▶ **PROBLEM DETAILS**
From the records below, print exactly the lines starting at the one containing "queried (match option_string" and ending at the one containing "(** The records", ends included, and nothing else.

RECORDED DATA: Begin

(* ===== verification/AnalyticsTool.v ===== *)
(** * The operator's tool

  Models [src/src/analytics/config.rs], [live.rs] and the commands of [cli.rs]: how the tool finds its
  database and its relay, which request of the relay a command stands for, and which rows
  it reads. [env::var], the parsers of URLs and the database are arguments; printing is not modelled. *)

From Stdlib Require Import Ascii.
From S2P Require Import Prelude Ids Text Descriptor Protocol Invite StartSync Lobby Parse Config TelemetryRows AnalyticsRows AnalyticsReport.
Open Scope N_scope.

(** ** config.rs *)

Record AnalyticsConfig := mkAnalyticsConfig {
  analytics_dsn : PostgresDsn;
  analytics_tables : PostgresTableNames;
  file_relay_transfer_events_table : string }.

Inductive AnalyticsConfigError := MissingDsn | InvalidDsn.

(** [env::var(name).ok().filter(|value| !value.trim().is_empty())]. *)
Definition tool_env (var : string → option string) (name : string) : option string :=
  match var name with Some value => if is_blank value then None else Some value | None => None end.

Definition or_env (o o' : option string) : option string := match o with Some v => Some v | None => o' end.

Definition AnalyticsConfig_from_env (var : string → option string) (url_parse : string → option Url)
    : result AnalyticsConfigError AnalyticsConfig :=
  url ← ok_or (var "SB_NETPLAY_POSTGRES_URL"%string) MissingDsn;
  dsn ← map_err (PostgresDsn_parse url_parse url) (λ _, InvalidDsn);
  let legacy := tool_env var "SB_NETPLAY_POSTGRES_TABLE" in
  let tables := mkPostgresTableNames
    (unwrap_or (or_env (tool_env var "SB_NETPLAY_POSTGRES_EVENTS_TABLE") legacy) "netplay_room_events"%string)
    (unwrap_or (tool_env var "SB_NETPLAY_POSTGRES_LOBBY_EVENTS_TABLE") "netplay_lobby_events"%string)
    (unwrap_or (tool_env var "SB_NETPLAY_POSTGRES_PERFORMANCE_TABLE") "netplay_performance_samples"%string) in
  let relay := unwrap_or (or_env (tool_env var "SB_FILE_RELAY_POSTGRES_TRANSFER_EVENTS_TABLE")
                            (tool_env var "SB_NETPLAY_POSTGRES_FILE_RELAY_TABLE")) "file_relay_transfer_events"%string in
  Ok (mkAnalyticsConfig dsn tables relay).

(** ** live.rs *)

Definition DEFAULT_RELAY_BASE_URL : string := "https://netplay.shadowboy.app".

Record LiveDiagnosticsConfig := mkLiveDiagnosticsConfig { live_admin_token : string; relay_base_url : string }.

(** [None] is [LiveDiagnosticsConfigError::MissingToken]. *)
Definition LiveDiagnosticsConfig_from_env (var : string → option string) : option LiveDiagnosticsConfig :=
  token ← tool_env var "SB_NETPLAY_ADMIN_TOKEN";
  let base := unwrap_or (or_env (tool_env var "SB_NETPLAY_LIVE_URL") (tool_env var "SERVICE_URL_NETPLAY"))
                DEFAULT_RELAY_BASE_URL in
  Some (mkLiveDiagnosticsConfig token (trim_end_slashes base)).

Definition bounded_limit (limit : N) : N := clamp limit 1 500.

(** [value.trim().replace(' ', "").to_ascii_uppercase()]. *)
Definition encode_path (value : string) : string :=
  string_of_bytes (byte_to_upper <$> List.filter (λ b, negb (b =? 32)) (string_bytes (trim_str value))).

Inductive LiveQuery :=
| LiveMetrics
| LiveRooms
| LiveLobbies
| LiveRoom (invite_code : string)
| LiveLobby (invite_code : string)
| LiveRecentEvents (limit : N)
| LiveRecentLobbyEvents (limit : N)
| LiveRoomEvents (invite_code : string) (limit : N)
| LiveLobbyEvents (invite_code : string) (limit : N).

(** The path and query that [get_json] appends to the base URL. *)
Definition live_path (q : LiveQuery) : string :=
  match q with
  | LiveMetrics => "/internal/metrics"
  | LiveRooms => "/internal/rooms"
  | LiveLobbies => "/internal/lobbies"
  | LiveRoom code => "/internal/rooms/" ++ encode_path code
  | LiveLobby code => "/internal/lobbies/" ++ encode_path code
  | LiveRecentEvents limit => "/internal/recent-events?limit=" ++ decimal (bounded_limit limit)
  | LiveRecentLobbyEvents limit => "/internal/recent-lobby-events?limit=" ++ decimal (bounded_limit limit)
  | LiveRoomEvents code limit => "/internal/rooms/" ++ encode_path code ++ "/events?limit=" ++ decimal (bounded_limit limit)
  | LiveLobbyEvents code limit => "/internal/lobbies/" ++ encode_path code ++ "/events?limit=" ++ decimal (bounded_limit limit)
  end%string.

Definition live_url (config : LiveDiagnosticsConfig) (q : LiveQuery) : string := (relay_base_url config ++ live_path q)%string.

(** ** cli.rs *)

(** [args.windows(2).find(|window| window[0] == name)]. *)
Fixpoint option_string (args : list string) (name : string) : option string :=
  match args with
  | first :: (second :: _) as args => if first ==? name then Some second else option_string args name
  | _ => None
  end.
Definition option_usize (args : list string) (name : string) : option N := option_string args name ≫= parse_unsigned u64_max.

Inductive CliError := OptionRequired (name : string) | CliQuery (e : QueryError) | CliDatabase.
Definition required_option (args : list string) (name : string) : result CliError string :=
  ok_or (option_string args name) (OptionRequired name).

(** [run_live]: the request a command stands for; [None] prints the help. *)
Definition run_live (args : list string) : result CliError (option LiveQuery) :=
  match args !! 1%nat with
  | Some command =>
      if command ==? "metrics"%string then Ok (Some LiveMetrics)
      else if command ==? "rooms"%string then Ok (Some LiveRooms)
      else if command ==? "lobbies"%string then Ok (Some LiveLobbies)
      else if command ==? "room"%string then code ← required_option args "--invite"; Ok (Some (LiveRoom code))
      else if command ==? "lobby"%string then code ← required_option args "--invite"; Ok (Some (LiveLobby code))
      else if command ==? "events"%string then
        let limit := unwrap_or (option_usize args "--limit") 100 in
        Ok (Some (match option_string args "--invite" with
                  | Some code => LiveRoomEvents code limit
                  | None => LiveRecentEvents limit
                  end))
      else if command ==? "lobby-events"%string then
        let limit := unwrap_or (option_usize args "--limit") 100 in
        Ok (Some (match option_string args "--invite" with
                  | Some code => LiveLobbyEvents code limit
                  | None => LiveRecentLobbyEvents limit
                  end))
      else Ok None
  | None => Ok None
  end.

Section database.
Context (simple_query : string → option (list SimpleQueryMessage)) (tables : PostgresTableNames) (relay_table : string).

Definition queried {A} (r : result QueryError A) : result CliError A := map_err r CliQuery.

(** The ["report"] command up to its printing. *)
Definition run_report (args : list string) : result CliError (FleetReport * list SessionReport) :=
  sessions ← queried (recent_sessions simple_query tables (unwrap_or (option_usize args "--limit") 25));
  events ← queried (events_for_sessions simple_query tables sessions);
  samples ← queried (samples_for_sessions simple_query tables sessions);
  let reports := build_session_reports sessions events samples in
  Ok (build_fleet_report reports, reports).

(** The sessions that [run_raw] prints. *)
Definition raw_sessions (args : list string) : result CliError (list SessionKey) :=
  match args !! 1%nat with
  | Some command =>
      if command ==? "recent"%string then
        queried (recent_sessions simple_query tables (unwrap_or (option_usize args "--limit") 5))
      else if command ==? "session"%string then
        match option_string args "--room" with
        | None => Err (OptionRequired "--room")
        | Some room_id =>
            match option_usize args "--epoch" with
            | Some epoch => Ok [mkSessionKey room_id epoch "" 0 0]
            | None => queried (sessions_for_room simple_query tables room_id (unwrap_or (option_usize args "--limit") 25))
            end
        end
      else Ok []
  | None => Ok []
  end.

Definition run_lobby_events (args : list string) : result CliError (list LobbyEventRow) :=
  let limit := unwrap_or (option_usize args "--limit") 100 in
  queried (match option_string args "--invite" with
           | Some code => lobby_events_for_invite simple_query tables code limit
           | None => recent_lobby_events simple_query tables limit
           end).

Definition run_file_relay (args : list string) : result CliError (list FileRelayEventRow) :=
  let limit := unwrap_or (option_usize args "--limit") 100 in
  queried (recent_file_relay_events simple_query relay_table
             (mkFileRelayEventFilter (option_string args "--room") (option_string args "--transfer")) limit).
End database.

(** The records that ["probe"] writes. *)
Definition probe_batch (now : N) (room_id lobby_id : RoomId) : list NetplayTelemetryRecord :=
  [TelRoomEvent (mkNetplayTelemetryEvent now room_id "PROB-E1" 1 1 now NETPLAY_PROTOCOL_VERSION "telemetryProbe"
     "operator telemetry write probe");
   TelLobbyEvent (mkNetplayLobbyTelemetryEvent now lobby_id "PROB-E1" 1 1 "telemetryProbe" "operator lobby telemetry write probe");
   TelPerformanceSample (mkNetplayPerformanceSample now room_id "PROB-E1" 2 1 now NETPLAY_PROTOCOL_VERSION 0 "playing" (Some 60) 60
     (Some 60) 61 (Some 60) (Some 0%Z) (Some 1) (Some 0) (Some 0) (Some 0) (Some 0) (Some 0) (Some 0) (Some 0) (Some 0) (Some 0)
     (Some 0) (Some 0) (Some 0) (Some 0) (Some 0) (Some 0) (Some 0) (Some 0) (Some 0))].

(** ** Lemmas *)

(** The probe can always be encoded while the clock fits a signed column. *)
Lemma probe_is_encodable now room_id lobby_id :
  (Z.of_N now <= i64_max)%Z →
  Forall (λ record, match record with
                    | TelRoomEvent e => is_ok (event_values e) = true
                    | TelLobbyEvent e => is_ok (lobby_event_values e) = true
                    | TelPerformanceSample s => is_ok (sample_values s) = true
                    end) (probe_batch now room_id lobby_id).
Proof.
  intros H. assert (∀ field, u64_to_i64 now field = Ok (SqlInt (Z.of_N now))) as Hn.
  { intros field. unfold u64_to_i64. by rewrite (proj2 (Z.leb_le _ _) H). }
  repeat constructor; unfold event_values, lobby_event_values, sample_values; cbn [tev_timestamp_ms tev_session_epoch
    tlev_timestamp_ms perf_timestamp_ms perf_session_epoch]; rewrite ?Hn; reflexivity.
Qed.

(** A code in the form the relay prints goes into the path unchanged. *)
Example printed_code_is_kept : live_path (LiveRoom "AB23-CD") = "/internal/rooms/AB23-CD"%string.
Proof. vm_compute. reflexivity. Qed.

RECORDED DATA: End

▶ **FINAL ANSWER**
  queried (match option_string args "--invite" with
           | Some code => lobby_events_for_invite simple_query tables code limit
           | None => recent_lobby_events simple_query tables limit
           end).

Definition run_file_relay (args : list string) : result CliError (list FileRelayEventRow) :=
  let limit := unwrap_or (option_usize args "--limit") 100 in
  queried (recent_file_relay_events simple_query relay_table
             (mkFileRelayEventFilter (option_string args "--room") (option_string args "--transfer")) limit).
End database.

(** The records that ["probe"] writes. *)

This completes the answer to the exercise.